NEW YORK — “La sofferenza mi sta facendo crescere, mi avvicina alla vera vita vissuta, ha rafforzato la mia famiglia, le mie amicizie, ne ha fatte crescere nuove, ha amplificato il mio ‘talento’ musicale. Mi sta facendo capire che Dio ci ha fatto per un grande scopo: dare il meglio di noi stessi e puntare in alto, non accontentarsi di vivacchiare, non accontentarsi di ‘camminare’, neanche di ‘correre’. Bisogna ‘volare’ e portare il bello che Dio ci dona in ogni momento agli altri, ai più vicini innanzitutto ma anche a chi viene messo sulla nostra strada. E’ sempre tempo di ricominciare, nonostante le cadute e i guai che ci possono capitare, ed è il tempo di volare, volare in alto. E’ vero, la malattia, la sofferenza non fanno piacere e si vorrebbe evitarle. Una scelta potrebbe essere la disperazione e l’attesa della fine mentre si maledice un destino e un Dio crudele. Io non voglio questo: il Signore non vuole questo da me, non mi vuole male, vuole il meglio da me”.
Marco Zanzi, Mock per tutti, se n’è andato poco fa dopo un anno e mezzo di lotta vissuta con amore e a suon di musica. La musica, il suo grande dono, la sua grande passione, il volto più visibile e radioso della Bellezza che ha sempre saldamente tenuto in braccio la sua vita. E la sua morte.
Di solito sui giornali si scrive dei “grandi musicisti”, quelli che hanno raggiunto fama e successo e che tutti — o quasi — hanno quantomeno sentito nominare. Mock non era un grande musicista. Mock era un grandissimo musicista e a differenza di tanti grandi musicisti era anche un grandissimo uomo. Non volergli bene era impossibile. Basta rileggersi quelle parole buttate giù come presentazione della sua ultima fatica musicale, mentre la malattia galoppava, per capire quanto prezioso fosse il suo cuore.
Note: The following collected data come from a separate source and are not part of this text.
(** ** How an import ends on the screen *)

(** [finalizeProcess] either finds no row to keep and reports it, or
    appends the retained rows. *)
Lemma finalizeProcess_cases (env : Env) (w : World) (m : Master.t) (json : list Row)
    (mp : Mapping.t) (fileName : string) :
  master w = Some m ->
  (SyncView.newSales env mp fileName json = []
   /\ SyncView.finalizeProcess env w json mp fileName
      = setIsProcessing false
          (setError (Some "No data found.")
             (setProcessingStep "Building master records..." w)))
  \/ (exists m' n,
        continues m m'
        /\ SyncView.finalizeProcess env w json mp fileName
           = setIsProcessing false
               (setPendingData None
                  (setSyncStatus (Some {| success := true; count := n |})
                     (call {| master := Some m'; stored := Some m';
                              ui := ui (setProcessingStep "Building master records..." w);
                              calls := calls w |} (LocalStorageSet m'))))).
Proof.
  intros Hm. unfold SyncView.finalizeProcess.
  destruct (SyncView.newSales env mp fileName json) as [| s sales]; [left; split; reflexivity |].
  right.
  destruct (App.updateMaster env (setProcessingStep "Building master records..." w)
              (s :: sales) (Some mp) (Some fileName)) as [w' n] eqn:Hu.
  unfold App.updateMaster in Hu. cbn [master setProcessingStep set_ui] in Hu.
  rewrite Hm in Hu. injection Hu as <- <-.
  eexists. eexists. split; [| reflexivity].
  unfold continues, grows, counters_consistent. cbn [Master.id Master.name Master.data
    Master.syncedFiles Master.totalSales Master.totalRevenue].
  repeat split.
  - now apply prefix_app_r.
  - intros f Hf. cbn [default].
    destruct (truthy_str fileName && negb (includes fileName (default [] (Master.syncedFiles m))));
      [apply in_or_app; now left | exact Hf].
Qed.

Ltac unfold_setters :=
  cbn [master stored ui calls set_ui call setIsProcessing setProcessingStep setSyncStatus
       setError setPendingData setManualMapping isProcessing processingStep syncStatus
       error pendingData manualMapping].

Lemma panel_error (v : ViewState) (message : string) :
  isProcessing v = false -> syncStatus v = None -> error v = Some message -> message <> "" ->
  SyncScreen.panel v = SyncScreen.Error message.
Proof.
  intros Hp Hs He Hne. unfold SyncScreen.panel. rewrite Hp, Hs, He.
  now destruct message.
Qed.

Lemma panel_idle (v : ViewState) :
  SyncScreen.panel v = SyncScreen.ImportFile ->
  isProcessing v = false /\ syncStatus v = None.
Proof.
  unfold SyncScreen.panel. destruct (isProcessing v); [discriminate |].
  destruct (syncStatus v); [discriminate |]. now split.
Qed.

(** How an import started from the idle screen ends.  Exactly one of
    three things is on the screen afterwards: the success panel, with the
    ledger continued by at least the old records and its stored copy
    equal to it; the error panel with a non-empty message; or the mapping
    modal over the idle panel.  In the last two cases the ledger and its
    stored copy are as before.  The screen is never left processing. *)
Theorem import_outcome (env : Env) (w : World) (m : Master.t) (data fileName : string) :
  master w = Some m ->
  SyncScreen.panel (ui w) = SyncScreen.ImportFile ->
  SyncScreen.modalShown (ui w) = false ->
  let w' := SyncView.processData env w data fileName in
  (exists n m',
      SyncScreen.panel (ui w') = SyncScreen.Success n
      /\ SyncScreen.modalShown (ui w') = false
      /\ master w' = Some m' /\ stored w' = Some m' /\ continues m m')
  \/ (exists message,
        SyncScreen.panel (ui w') = SyncScreen.Error message /\ message <> ""
        /\ SyncScreen.modalShown (ui w') = false
        /\ master w' = Some m /\ stored w' = stored w)
  \/ (SyncScreen.panel (ui w') = SyncScreen.ImportFile
      /\ SyncScreen.modalShown (ui w') = true
      /\ master w' = Some m /\ stored w' = stored w).
Proof.
  intros Hm Hidle Hmodal w'. subst w'.
  destruct (panel_idle _ Hidle) as [Hp Hs]. unfold SyncScreen.modalShown in Hmodal.
  assert (Herr : forall message (w0 : World),
            message <> "" -> syncStatus (ui w0) = None ->
            SyncScreen.modalShown (ui w0) = false -> master w0 = Some m ->
            stored w0 = stored w ->
            exists message',
              SyncScreen.panel (ui (setIsProcessing false (setError (Some message) w0)))
              = SyncScreen.Error message' /\ message' <> ""
              /\ SyncScreen.modalShown (ui (setIsProcessing false (setError (Some message) w0)))
                 = false
              /\ master (setIsProcessing false (setError (Some message) w0)) = Some m
              /\ stored (setIsProcessing false (setError (Some message) w0)) = stored w).
  { intros message w0 Hne Hs0 Hm0 Hma0 Hst0. exists message.
    split; [apply panel_error; unfold_setters; auto |].
    unfold SyncScreen.modalShown in *. repeat split; assumption. }
  unfold SyncView.processData. rewrite Hm.
  set (w0 := setProcessingStep "Reading report content..."
               (setError None (setIsProcessing true w))).
  destruct (match Master.syncedFiles m with
            | Some fs => includes fileName fs
            | None => false
            end).
  { right. left. apply Herr; try (subst w0; unfold SyncScreen.modalShown; unfold_setters; first [assumption | reflexivity]).
    apply message_or_nonempty. discriminate. }
  set (w1 := call w0 (XlsxReadCall data)).
  destruct (xlsxRead env data) as [[| first rest] | message].
  { right. left. apply Herr; try (subst w1 w0; unfold SyncScreen.modalShown; unfold_setters; first [assumption | reflexivity]).
    apply message_or_nonempty. discriminate. }
  2:{ right. left. apply Herr; try (subst w1 w0; unfold SyncScreen.modalShown; unfold_setters; first [assumption | reflexivity]).
      apply message_or_nonempty. discriminate. }
  set (w2 := match Master.mappingSchema m with
             | Some _ => w1
             | None => call (setProcessingStep "AI is mapping your columns..." w1)
                         (AiMappingCall first)
             end).
  assert (Hw2 : master w2 = Some m /\ stored w2 = stored w
                /\ syncStatus (ui w2) = None /\ pendingData (ui w2) = pendingData (ui w)
                /\ manualMapping (ui w2) = manualMapping (ui w)).
  { subst w2 w1 w0. destruct (Master.mappingSchema m); unfold_setters;
      repeat split; first [assumption | reflexivity]. }
  destruct Hw2 as [Hm2 [Hst2 [Hs2 [Hpd2 Hmm2]]]].
  assert (Hpending :
            SyncScreen.panel (ui (setIsProcessing false
                                    (setManualMapping (Some SyncView.emptyMapping)
                                       (setPendingData (Some (first :: rest, fileName)) w2))))
            = SyncScreen.ImportFile
            /\ SyncScreen.modalShown
                 (ui (setIsProcessing false
                        (setManualMapping (Some SyncView.emptyMapping)
                           (setPendingData (Some (first :: rest, fileName)) w2)))) = true
            /\ master (setIsProcessing false
                         (setManualMapping (Some SyncView.emptyMapping)
                            (setPendingData (Some (first :: rest, fileName)) w2))) = Some m
            /\ stored (setIsProcessing false
                         (setManualMapping (Some SyncView.emptyMapping)
                            (setPendingData (Some (first :: rest, fileName)) w2))) = stored w).
  { unfold SyncScreen.panel, SyncScreen.modalShown. unfold_setters. rewrite Hs2.
    replace (error (ui w2)) with (@None string)
      by (subst w2 w1 w0; destruct (Master.mappingSchema m); reflexivity).
    repeat split; first [assumption | reflexivity]. }
  assert (Hfin : forall mp,
            (exists n m',
                SyncScreen.panel (ui (SyncView.finalizeProcess env w2 (first :: rest) mp fileName))
                = SyncScreen.Success n
                /\ SyncScreen.modalShown
                     (ui (SyncView.finalizeProcess env w2 (first :: rest) mp fileName)) = false
                /\ master (SyncView.finalizeProcess env w2 (first :: rest) mp fileName) = Some m'
                /\ stored (SyncView.finalizeProcess env w2 (first :: rest) mp fileName) = Some m'
                /\ continues m m')
            \/ (exists message,
                  SyncScreen.panel
                    (ui (SyncView.finalizeProcess env w2 (first :: rest) mp fileName))
                  = SyncScreen.Error message /\ message <> ""
                  /\ SyncScreen.modalShown
                       (ui (SyncView.finalizeProcess env w2 (first :: rest) mp fileName)) = false
                  /\ master (SyncView.finalizeProcess env w2 (first :: rest) mp fileName) = Some m
                  /\ stored (SyncView.finalizeProcess env w2 (first :: rest) mp fileName)
                     = stored w)).
  { intros mp.
    destruct (finalizeProcess_cases env w2 m (first :: rest) mp fileName Hm2)
      as [[_ ->] | [m' [n [Hcont ->]]]].
    - right. apply Herr; unfold SyncScreen.modalShown; unfold_setters; try assumption;
        [discriminate |]. rewrite Hpd2, Hmm2. exact Hmodal.
    - left. exists n, m'. unfold SyncScreen.panel, SyncScreen.modalShown. unfold_setters.
      do 4 (split; [reflexivity |]). exact Hcont. }
  assert (Hcase :
            match Master.mappingSchema m with
            | Some mp => (Some mp, w1)
            | None =>
                (aiMapping env first,
                 call (setProcessingStep "AI is mapping your columns..." w1)
                   (AiMappingCall first))
            end
            = (match Master.mappingSchema m with
               | Some mp => Some mp
               | None => aiMapping env first
               end, w2)).
  { subst w2. now destruct (Master.mappingSchema m). }
  rewrite Hcase.
  destruct (match Master.mappingSchema m with
            | Some mp => Some mp
            | None => aiMapping env first
            end) as [mp |]; [| right; right; exact Hpending].
  destruct (truthy_field (Mapping.date mp) && truthy_field (Mapping.product mp));
    [| right; right; exact Hpending].
  destruct (Hfin mp) as [H | H]; [left; exact H | right; left; exact H].
Qed.
Lemma on_cache_loader_kept op src :
  scheduler_inv (sched (loader_ src)) →
  loader_kept src (on_cache sort_greater operator_bool op src).
Proof.
  intros Hinv. unfold loader_kept.
  destruct (on_cache_fields sort_greater operator_bool op src) as (_ & -> & _).
  by apply run_callbacks_loader_kept.
Qed.

Lemma populate_cache_loader_kept src :
  scheduler_inv (sched (loader_ src)) →
  loader_kept src (populate_cache sort_greater operator_bool fs watch_fs src).
Proof.
  intros Hinv. unfold populate_cache.
  pose proof (on_cache_loader_kept
                (cache_set (list_files fs (startup_files_ src))) src Hinv) as Hkept.
  by destruct watch_fs.
Qed.

(** X15. Whatever callbacks the cache issues, the operations of the image
    source leave the scheduler well formed, and they neither move the worker
    nor request a stop. *)
Theorem source_operations_keep_loader src p act (fnames : list path) :
  scheduler_inv (sched (loader_ src)) →
  loader_kept src (file_event sort_greater operator_bool image_path p act src) ∧
  loader_kept src (next_image sort_greater operator_bool src) ∧
  loader_kept src (previous_image sort_greater operator_bool src) ∧
  loader_kept src (reload_current sort_greater operator_bool src) ∧
  loader_kept src (reload_file_list sort_greater operator_bool fs watch_fs src) ∧
  loader_kept src (construct sort_greater operator_bool fs watch_fs fnames src).
Proof.
  intros Hinv.
  assert (∀ kind op, loader_kept src
            (on_cache sort_greater operator_bool op (record_change kind src))) as Hrec.
  { intros kind op.
    by apply (on_cache_loader_kept op (record_change kind src)). }
  split_and!.
  - unfold file_event. case_decide.
    + destruct (is_current image_path p (cache_current (cache_ src)));
        [apply Hrec|by apply on_cache_loader_kept].
    + destruct (is_current image_path p (cache_current (cache_ src)));
        [apply Hrec|by apply on_cache_loader_kept].
  - apply Hrec.
  - apply Hrec.
  - apply Hrec.
  - unfold reload_file_list.
    destruct (Hrec image_change.reload cache_invalidate_all) as (H1 & H2 & H3 & H4).
    destruct (populate_cache_loader_kept _ H1) as (? & ? & ? & ?).
    unfold loader_kept. split_and!; [done|congruence..].
  - unfold construct; simpl.
    set (src0 := ImageSource (cache_ src) (normalize_names fs fnames) (backup_ src)
                   (change_ src) (filesystem_watcher_ src) (loader_ src)).
    assert (loader_kept src
              match normalize_names fs fnames with
              | [] => src0
              | f :: _ => on_cache sort_greater operator_bool
                            (cache_add (absolute fs f)) src0
              end) as (H1 & H2 & H3 & H4).
    { destruct (normalize_names fs fnames); [by unfold loader_kept|].
      by apply (on_cache_loader_kept _ src0). }
    destruct (populate_cache_loader_kept _ H1) as (? & ? & ? & ?).
    unfold loader_kept. split_and!; [done|congruence..].
Qed.
End source_more.

(** *** The file listing *)

Section file_listing_facts.
Variable lfs : listing_fs.
Variable config : listing_config.

Implicit Types (fl : file_listing) (lst : list path) (p : path) (mode : listing_mode.t).

Local Abbreviation fs := (base_fs lfs).

Lemma filter_cons_app {A} (P : A → Prop) `{!∀ x, Decision (P x)} (x : A) (l : list A) :
  filter P (x :: l) = filter P [x] ++ filter P l.
Proof. apply (filter_app P [x] l). Qed.

Lemma with_items_nil fl : with_items [] fl = fl.
Proof. destruct fl. unfold with_items; simpl. by rewrite app_nil_r. Qed.

Lemma with_items_app (items1 items2 : list fs_info) fl :
  with_items items2 (with_items items1 fl) = with_items (items1 ++ items2) fl.
Proof. unfold with_items; simpl. by rewrite app_assoc. Qed.

Lemma populate_item_items lst p mode fl :
  populate_item lfs lst p mode fl
  = (lst ++ (info_path <$> filter (λ it, satisfied lfs it = true)
                             [FsInfo (absolute fs p) mode]),
     with_items [FsInfo (absolute fs p) mode] fl).
Proof.
  unfold populate_item. rewrite filter_cons, filter_nil.
  destruct (satisfied lfs (FsInfo (absolute fs p) mode)) eqn:Hsat.
  - by rewrite decide_True.
  - rewrite decide_False by done. simpl. by rewrite app_nil_r.
Qed.

(** The loops over the entries of a directory. *)
Lemma populate_entries (mode_of : path → listing_mode.t) (entries : list path) lst fl :
  foldl (λ '(lst, fl) p,
           if is_directory fs p then (lst, fl)
           else populate_item lfs lst p (mode_of p) fl)
        (lst, fl) entries
  = (lst ++ (info_path <$> filter (λ it, satisfied lfs it = true)
                             (entry_items lfs mode_of entries)),
     with_items (entry_items lfs mode_of entries) fl).
Proof.
  revert lst fl. induction entries as [|p entries IH]; intros lst fl.
  - unfold entry_items; simpl. by rewrite app_nil_r, with_items_nil.
  - simpl. unfold entry_items. rewrite filter_cons.
    destruct (is_directory fs p) eqn:Hdir.
    + rewrite decide_False by done. apply IH.
    + rewrite decide_True by done. rewrite populate_item_items, IH.
      rewrite fmap_cons, with_items_app.
      change ((λ p0, FsInfo (absolute fs p0) (mode_of p0))
                <$> filter (λ p0, is_directory fs p0 = false) entries)
        with (entry_items lfs mode_of entries).
      rewrite (filter_cons_app _ _ (entry_items lfs mode_of entries)), fmap_app.
      by rewrite app_assoc.
Qed.

Lemma populate_directory_items lst (dir : path) mode fl :
  populate_directory lfs lst dir mode fl
  = (lst ++ (info_path <$> filter (λ it, satisfied lfs it = true)
                             (entry_items lfs (λ _, mode) (directory_iterator fs dir))),
     with_items (entry_items lfs (λ _, mode) (directory_iterator fs dir)) fl).
Proof. unfold populate_directory. apply (populate_entries (λ _, mode)). Qed.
Gli ho voluto così bene da imparare a digerire quel country-folk or what else che era la sua carne e sangue. Il mio blues e il suo country, il giorno e la notte… Se ne scherzava spesso. Ma è così che funziona la testimonianza: si comunica quel che si è, si comunica ciò che si ama. Aspettavo di rivederlo fra qualche giorno, aspettavo di averlo per l’apertura del prossimo New York Encounter dove avrebbe dovuto suonare.
Basta, potrei dire altre mille cose, ma mi fermo qui. Mock ora non soffre più. Il dolore adesso è per Gabriella, Marta, Cecilia e tutti noi che l’abbiamo incrociato nel cammino della vita. Il dolore è per chi resta. Chi se ne va si compie. Mock, continua a suonarci il tuo inno alla vita, e quando Dio vorrà suoneremo ancora insieme.